The U.S. Food and Drug Administration has revoked a tentative approval for Ranbaxy Laboratories to make a cheap copy of AstraZeneca’s heartburn drug Nexium, after its Indian plants were banned over quality control issues.
The FDA has also stripped Ranbaxy of tentative approval and six-month exclusivity for a copy of Roche’s antiviral Valcyte, a fresh blow to the Indian company that has been hit by a raft of regulatory bans over poor production quality.
The U.S. regulator has banned all of Ranbaxy’s India-based plants under a wider scrutiny of the country’s $15 billion pharmaceutical industry, which is the largest supplier of generic medicines to the United States. Ranbaxy was the first company to receive tentative approvals to launch the cheaper copies of the two drugs in 2008, making it eligible to exclusively market the medicines for six months — a huge revenue generating opportunity.
The launch of Nexium and Valcyte generics had been awaiting final approval from the FDA. That was delayed as Ranbaxy struggled to resolve quality control issues at its drug manufacturing plants.

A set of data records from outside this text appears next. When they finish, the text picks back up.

(* ===== verification/Records.v ===== *)
(** * DHT records (src/dht/records.go, the messages of src/dht/dhtpb)

    The three kinds of records, their signing, verification and encodings. Protocol
    buffers and CBOR are third-party code: [WireCodec] holds their entry points for the
    messages in use, and [WireCodecLaws] what their documentation promises: decoding an
    encoding gives the message back, and no bytes decode to the empty message. *)

From stdpp Require Import base gmap list strings.
From Stdlib Require Import ZArith Lia Strings.Byte.
From S2P Require Import Prelude Hex Chord Sha1 Identity.

Set Default Goal Selector "!".
Local Open Scope Z_scope.

(** ** Messages of dht.proto *)

Record pbSignedRecord := mkSigned { sr_Data : bytes; sr_Pubkey : bytes; sr_Signature : bytes }.
Record pbProviderRecord := mkPbProvider { pr_ContentHash : bytes; pr_Provider : bytes }.
Record pbProviderRecordList := mkPbProviderList {
  prl_Providers : list pbProviderRecord;
  prl_Timestamps : list Z
}.

(** ** Data signed by peers and groups *)

Record PeerIdentityData := mkPeerData {
  pd_PeerID : NodeID;
  pd_Version : Z;
  pd_Address : string;
  pd_GroupAddrs : gmap string string
}.

Record GroupIdentityData := mkGroupData {
  gd_GroupID : NodeID;
  gd_Version : Z;
  gd_Peers : list NodeID
}.

Class WireCodec := {
  marshalSigned : pbSignedRecord -> result bytes;
  unmarshalSigned : bytes -> result pbSignedRecord;
  marshalProvider : pbProviderRecord -> result bytes;
  unmarshalProvider : bytes -> result pbProviderRecord;
  marshalProviderList : pbProviderRecordList -> result bytes;
  unmarshalProviderList : bytes -> result pbProviderRecordList;
  cborMarshalPeer : PeerIdentityData -> result bytes;
  cborUnmarshalPeer : bytes -> result PeerIdentityData;
  cborMarshalGroup : GroupIdentityData -> result bytes;
  cborUnmarshalGroup : bytes -> result GroupIdentityData
}.

(** The round trips of protobuf and CBOR. CBOR text is UTF-8: the library gives the law for
    peers for records whose strings are, as addresses (multiaddrs) and printed identifiers are. *)
Class WireCodecLaws `{WireCodec} : Prop := {
  signed_roundtrip m b : marshalSigned m = Ok b -> unmarshalSigned b = Ok m;
  provider_roundtrip m b : marshalProvider m = Ok b -> unmarshalProvider b = Ok m;
  provider_list_roundtrip m b : marshalProviderList m = Ok b -> unmarshalProviderList b = Ok m;
  provider_list_empty : unmarshalProviderList [] = Ok (mkPbProviderList [] []);
  cbor_peer_roundtrip d b : cborMarshalPeer d = Ok b -> cborUnmarshalPeer b = Ok d;
  cbor_group_roundtrip d b : cborMarshalGroup d = Ok b -> cborUnmarshalGroup b = Ok d
}.

Record PeerIdentityRecord := mkPeerRecord {
  pir_Data : PeerIdentityData;
  pir_PubKey : bytes;
  pir_Signature : bytes
}.

Record GroupIdentityRecord := mkGroupRecord {
  gir_Data : GroupIdentityData;
  gir_PubKey : bytes;
  gir_Signature : bytes
}.

Record ProviderRecord := mkProviderRecord { ContentHash : NodeID; Provider : NodeID }.

#[export] Instance ProviderRecord_eq_dec : EqDecision ProviderRecord.
Proof. solve_decision. Defined.

Definition peerRecordPrefix : string := "drings-peer:".
Definition groupRecordPrefix : string := "drings-group:".

(** [cborSignPayload], after [cborEncMode.Marshal]. *)
Definition cborSignPayload (prefix : string) (inner : result bytes) : result bytes :=
  b ← inner; Ok (bytes_of_string prefix ++ b).

Section Codec.
Context `{WireCodec} `{Ed25519}.

(** ** Peers *)

Definition PeerIdentityRecord_sign (priv : bytes) (r : PeerIdentityRecord) : result PeerIdentityRecord :=
  match cborSignPayload peerRecordPrefix (cborMarshalPeer r.(pir_Data)) with
  | Err e => Err (errorf_w "encode peer identity data: " e "")
  | Ok payload => Ok (mkPeerRecord r.(pir_Data) r.(pir_PubKey) (ed_Sign priv payload))
  end.

Definition NewPeerIdentityRecord (ident : Identity) (version : Z) (address : string)
    (groupAddrs : gmap string string) : result PeerIdentityRecord :=
  let r := mkPeerRecord (mkPeerData ident.(ID) version address groupAddrs) ident.(PubKey) [] in
  PeerIdentityRecord_sign ident.(PrivKey) r.

Definition PeerIdentityRecord_Verify (r : PeerIdentityRecord) : result unit :=
  let pub := r.(pir_PubKey) in
  if negb (Nat.eqb (length pub) PublicKeySize) then Err (errorf "invalid public key length")
  else if negb (Equal (PubKeyToNodeID pub) r.(pir_Data).(pd_PeerID))
  then Err (errorf "peer_id does not match hash of public key")
  else
    match cborSignPayload peerRecordPrefix (cborMarshalPeer r.(pir_Data)) with
    | Err e => Err (errorf_w "encode peer identity data: " e "")
    | Ok payload =>
        if ed_Verify pub payload r.(pir_Signature) then Ok tt
        else Err (errorf "signature verification failed")
    end.

Definition PeerIdentityRecord_Encode (r : PeerIdentityRecord) : result bytes :=
  match cborMarshalPeer r.(pir_Data) with
  | Err e => Err (errorf_w "cbor encode peer identity data: " e "")
  | Ok inner => marshalSigned (mkSigned inner r.(pir_PubKey) r.(pir_Signature))
  end.

Definition DecodePeerIdentityRecord (data : bytes) : result PeerIdentityRecord :=
  match unmarshalSigned data with
  | Err e => Err (errorf_w "decode peer identity record (proto): " e "")
  | Ok pb =>
      match cborUnmarshalPeer pb.(sr_Data) with
      | Err e => Err (errorf_w "decode peer identity record (cbor): " e "")
      | Ok d => Ok (mkPeerRecord d pb.(sr_Pubkey) pb.(sr_Signature))
      end
  end.

(** ** Groups *)

Definition GroupIdentityRecord_sign (priv : bytes) (r : GroupIdentityRecord) : result GroupIdentityRecord :=
  match cborSignPayload groupRecordPrefix (cborMarshalGroup r.(gir_Data)) with
  | Err e => Err (errorf_w "encode group identity data: " e "")
  | Ok payload => Ok (mkGroupRecord r.(gir_Data) r.(gir_PubKey) (ed_Sign priv payload))
  end.

Definition NewGroupIdentityRecord (grp : GroupIdentity) (version : Z) (peers : list NodeID)
    : result GroupIdentityRecord :=
  let r := mkGroupRecord (mkGroupData grp.(g_GroupID) version peers) grp.(g_PubKey) [] in
  GroupIdentityRecord_sign grp.(g_PrivKey) r.

Definition GroupIdentityRecord_Verify (r : GroupIdentityRecord) : result unit :=
  let pub := r.(gir_PubKey) in
  if negb (Nat.eqb (length pub) PublicKeySize) then Err (errorf "invalid public key length")
  else if negb (Equal (PubKeyToNodeID pub) r.(gir_Data).(gd_GroupID))
  then Err (errorf "group_id does not match hash of public key")
  else
    match cborSignPayload groupRecordPrefix (cborMarshalGroup r.(gir_Data)) with
    | Err e => Err (errorf_w "encode group identity data: " e "")
    | Ok payload =>
        if ed_Verify pub payload r.(gir_Signature) then Ok tt
        else Err (errorf "signature verification failed")
    end.

Definition GroupIdentityRecord_Encode (r : GroupIdentityRecord) : result bytes :=
  match cborMarshalGroup r.(gir_Data) with
  | Err e => Err (errorf_w "cbor encode group identity data: " e "")
  | Ok inner => marshalSigned (mkSigned inner r.(gir_PubKey) r.(gir_Signature))
  end.

Definition DecodeGroupIdentityRecord (data : bytes) : result GroupIdentityRecord :=
  match unmarshalSigned data with
  | Err e => Err (errorf_w "decode group identity record (proto): " e "")
  | Ok pb =>
      match cborUnmarshalGroup pb.(sr_Data) with
      | Err e => Err (errorf_w "decode group identity record (cbor): " e "")
      | Ok d => Ok (mkGroupRecord d pb.(sr_Pubkey) pb.(sr_Signature))
      end
  end.

(** ** Providers *)

Definition pb_of_provider (r : ProviderRecord) : pbProviderRecord :=
  mkPbProvider (nid_bytes r.(ContentHash)) (nid_bytes r.(Provider)).

Definition provider_of_pb (p : pbProviderRecord) : ProviderRecord :=
  mkProviderRecord (NodeID_copy p.(pr_ContentHash)) (NodeID_copy p.(pr_Provider)).

Definition ProviderRecord_Encode (r : ProviderRecord) : result bytes :=
  marshalProvider (pb_of_provider r).

Fixpoint decode_providers (ps : list pbProviderRecord) : result (list ProviderRecord) :=
  match ps with
  | [] => Ok []
  | p :: ps' =>
      if negb (Nat.eqb (length p.(pr_ContentHash)) 20) || negb (Nat.eqb (length p.(pr_Provider)) 20)
      then Err (errorf "provider record has invalid field lengths")
      else rest ← decode_providers ps'; Ok (provider_of_pb p :: rest)
  end.

Definition DecodeProviderRecords (data : bytes) : result (list ProviderRecord) :=
  match unmarshalProviderList data with
  | Err e => Err (errorf_w "decode provider record list: " e "")
  | Ok list => decode_providers list.(prl_Providers)
  end.

Definition encodeProviderRecordList (rs : list ProviderRecord) : result bytes :=
  marshalProviderList (mkPbProviderList (pb_of_provider <$> rs) []).

(** [wall] is [time.Now()], used for a provider without an entry in [times]. *)
Definition encodeProviderRecordListWithTimestamps (wall : Z) (rs : list ProviderRecord)
    (times : gmap NodeID Z) : result bytes :=
  marshalProviderList (mkPbProviderList (pb_of_provider <$> rs)
    ((fun r => wrap64 (default wall (times !! r.(Provider)))) <$> rs)).

End Codec.

(** ** Encodings give back what they encode *)

Section CodecLemmas.
Context `{HW : WireCodec} `{HE : Ed25519} `{!WireCodecLaws}.

Lemma provider_of_pb_of r : provider_of_pb (pb_of_provider r) = r.
Proof.
  destruct r as [h p]. unfold provider_of_pb, pb_of_provider. cbn [pr_ContentHash pr_Provider ContentHash Provider].
  by rewrite !NodeID_copy_bytes.
Qed.

Lemma decode_providers_of rs : decode_providers (pb_of_provider <$> rs) = Ok rs.
Proof.
  induction rs as [|r rs IH]; [done|]. rewrite fmap_cons. cbn [decode_providers].
  cbn [pb_of_provider pr_ContentHash pr_Provider]. rewrite !nid_length. cbn [Nat.eqb negb orb].
  rewrite IH. unfold mbind, result_bind. by rewrite provider_of_pb_of.
Qed.

Lemma DecodeProviderRecords_list rs b :
  encodeProviderRecordList rs = Ok b -> DecodeProviderRecords b = Ok rs.
Proof.
  intros Hb%provider_list_roundtrip. unfold DecodeProviderRecords. rewrite Hb. apply decode_providers_of.
Qed.

Lemma DecodeProviderRecords_timed wall rs times b :
  encodeProviderRecordListWithTimestamps wall rs times = Ok b -> DecodeProviderRecords b = Ok rs.
Proof.
  intros Hb%provider_list_roundtrip. unfold DecodeProviderRecords. rewrite Hb. apply decode_providers_of.
Qed.

Lemma DecodeProviderRecords_nil : DecodeProviderRecords [] = Ok [].
Proof. unfold DecodeProviderRecords. by rewrite provider_list_empty. Qed.

Lemma DecodePeer_Encode r b : PeerIdentityRecord_Encode r = Ok b -> DecodePeerIdentityRecord b = Ok r.
Proof.
  unfold PeerIdentityRecord_Encode, DecodePeerIdentityRecord. destruct r as [d pub sig]. cbn [pir_Data].
  destruct (cborMarshalPeer d) as [inner|e] eqn:Hd; [|done]. intros Hb%signed_roundtrip. rewrite Hb.
  cbn [sr_Data]. by rewrite (cbor_peer_roundtrip _ _ Hd).
Qed.

Lemma DecodeGroup_Encode r b : GroupIdentityRecord_Encode r = Ok b -> DecodeGroupIdentityRecord b = Ok r.
Proof.
  unfold GroupIdentityRecord_Encode, DecodeGroupIdentityRecord. destruct r as [d pub sig]. cbn [gir_Data].
  destruct (cborMarshalGroup d) as [inner|e] eqn:Hd; [|done]. intros Hb%signed_roundtrip. rewrite Hb.
  cbn [sr_Data]. by rewrite (cbor_group_roundtrip _ _ Hd).
Qed.

Lemma length_ed_Public priv : length priv = PrivateKeySize -> length (ed_Public priv) = PublicKeySize.
Proof. unfold ed_Public. rewrite length_drop. unfold PrivateKeySize, PublicKeySize. lia. Qed.

(** A record a peer signs for itself survives the wire: what other nodes decode from
    its encoding is the record that was made, it carries the peer's id and version, and
    it passes verification. *)
Theorem peer_record_verifies `{!Ed25519Laws} (priv : bytes) (version : Z) (address : string)
    (groups : gmap string string) (r : PeerIdentityRecord) (b : bytes) :
  length priv = PrivateKeySize ->
  NewPeerIdentityRecord (IdentityFromKey priv) version address groups = Ok r ->
  PeerIdentityRecord_Encode r = Ok b ->
  DecodePeerIdentityRecord b = Ok r /\ PeerIdentityRecord_Verify r = Ok tt /\
  r.(pir_Data) = mkPeerData (PubKeyToNodeID (ed_Public priv)) version address groups.
Proof.
  intros Hlen Hnew Henc. split; [by apply DecodePeer_Encode|]. revert Hnew.
  unfold NewPeerIdentityRecord, PeerIdentityRecord_sign. cbn [IdentityFromKey pir_Data pir_PubKey PubKey PrivKey ID].
  destruct (cborSignPayload _ _) as [payload|e] eqn:Hpay; [|done]. intros [= <-]. split; [|done].
  unfold PeerIdentityRecord_Verify. cbn [pir_Data pir_PubKey pir_Signature pd_PeerID].
  rewrite length_ed_Public, Nat.eqb_refl, Equal_refl, Hpay by done. cbn [negb].
  by rewrite ed_Verify_Sign.
Qed.

(** The same for the record a group's key holder signs for its member list. *)
Theorem group_record_verifies `{!Ed25519Laws} (hmac : bytes -> bytes -> bytes) (priv : bytes)
    (version : Z) (peers : list NodeID) (r : GroupIdentityRecord) (b : bytes) :
  length priv = PrivateKeySize ->
  NewGroupIdentityRecord (NewGroupIdentity hmac priv) version peers = Ok r ->
  GroupIdentityRecord_Encode r = Ok b ->
  DecodeGroupIdentityRecord b = Ok r /\ GroupIdentityRecord_Verify r = Ok tt /\
  r.(gir_Data) = mkGroupData (PubKeyToNodeID (ed_Public priv)) version peers.
Proof.
  intros Hlen Hnew Henc. split; [by apply DecodeGroup_Encode|]. revert Hnew.
  unfold NewGroupIdentityRecord, GroupIdentityRecord_sign.
  cbn [NewGroupIdentity gir_Data gir_PubKey g_PubKey g_PrivKey g_GroupID].
  destruct (cborSignPayload _ _) as [payload|e] eqn:Hpay; [|done]. intros [= <-]. split; [|done].
  unfold GroupIdentityRecord_Verify. cbn [gir_Data gir_PubKey gir_Signature gd_GroupID].
  rewrite length_ed_Public, Nat.eqb_refl, Equal_refl, Hpay by done. cbn [negb].
  by rewrite ed_Verify_Sign.
Qed.

Lemma PeerIdentityRecord_Verify_Ok r :
  PeerIdentityRecord_Verify r = Ok tt <->
  length r.(pir_PubKey) = PublicKeySize /\ r.(pir_Data).(pd_PeerID) = PubKeyToNodeID r.(pir_PubKey) /\
  exists payload, cborSignPayload peerRecordPrefix (cborMarshalPeer r.(pir_Data)) = Ok payload /\
    ed_Verify r.(pir_PubKey) payload r.(pir_Signature) = true.
Proof.
  unfold PeerIdentityRecord_Verify. cbv zeta.
  destruct (Nat.eqb_spec (length (pir_PubKey r)) PublicKeySize); cbn [negb];
    [|by split; [|intros (? & _)]].
  destruct (Equal _ _) eqn:Heq; cbn [negb].
  - apply Equal_true in Heq. destruct (cborSignPayload _ _) as [payload|er];
      [|by split; [|intros (_ & _ & ? & ? & _)]].
    destruct (ed_Verify _ _ _) eqn:Hv.
    + split; [|done]. intros _. split_and!; [done..|]. by exists payload.
    + split; [done|]. intros (_ & _ & p & [= <-] & Hp). by rewrite Hp in Hv.
  - apply Equal_false in Heq. split; [done|]. intros (_ & ? & _). congruence.
Qed.

Lemma GroupIdentityRecord_Verify_Ok r :
  GroupIdentityRecord_Verify r = Ok tt <->
  length r.(gir_PubKey) = PublicKeySize /\ r.(gir_Data).(gd_GroupID) = PubKeyToNodeID r.(gir_PubKey) /\
  exists payload, cborSignPayload groupRecordPrefix (cborMarshalGroup r.(gir_Data)) = Ok payload /\
    ed_Verify r.(gir_PubKey) payload r.(gir_Signature) = true.
Proof.
  unfold GroupIdentityRecord_Verify. cbv zeta.
  destruct (Nat.eqb_spec (length (gir_PubKey r)) PublicKeySize); cbn [negb];
    [|by split; [|intros (? & _)]].
  destruct (Equal _ _) eqn:Heq; cbn [negb].
  - apply Equal_true in Heq. destruct (cborSignPayload _ _) as [payload|er];
      [|by split; [|intros (_ & _ & ? & ? & _)]].
    destruct (ed_Verify _ _ _) eqn:Hv.
    + split; [|done]. intros _. split_and!; [done..|]. by exists payload.
    + split; [done|]. intros (_ & _ & p & [= <-] & Hp). by rewrite Hp in Hv.
  - apply Equal_false in Heq. split; [done|]. intros (_ & ? & _). congruence.
Qed.

End CodecLemmas.

(** The payloads of peers and groups differ whatever they hold. *)
Lemma payload_domains i1 i2 b1 b2 :
  cborSignPayload peerRecordPrefix i1 = Ok b1 -> cborSignPayload groupRecordPrefix i2 = Ok b2 -> b1 <> b2.
Proof.
  unfold cborSignPayload, mbind, result_bind. destruct i1, i2; try done. by intros [= <-] [= <-].
Qed.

Ranbaxy said in a statement on Thursday that the FDA informed the company that the regulator’s original decisions granting tentative approval were “in error because of the compliance status of the facilities’’ mentioned in the applications. The FDA also told the Indian drugmaker there were no ‘data integrity issues’ related to the company’s filings for the two drugs, Ranbaxy said. The company did not elaborate and a spokesman did not respond to a mail seeking comment. “Ranbaxy is disappointed with this development and is actively evaluating all available options to preserve its rights,” the company said.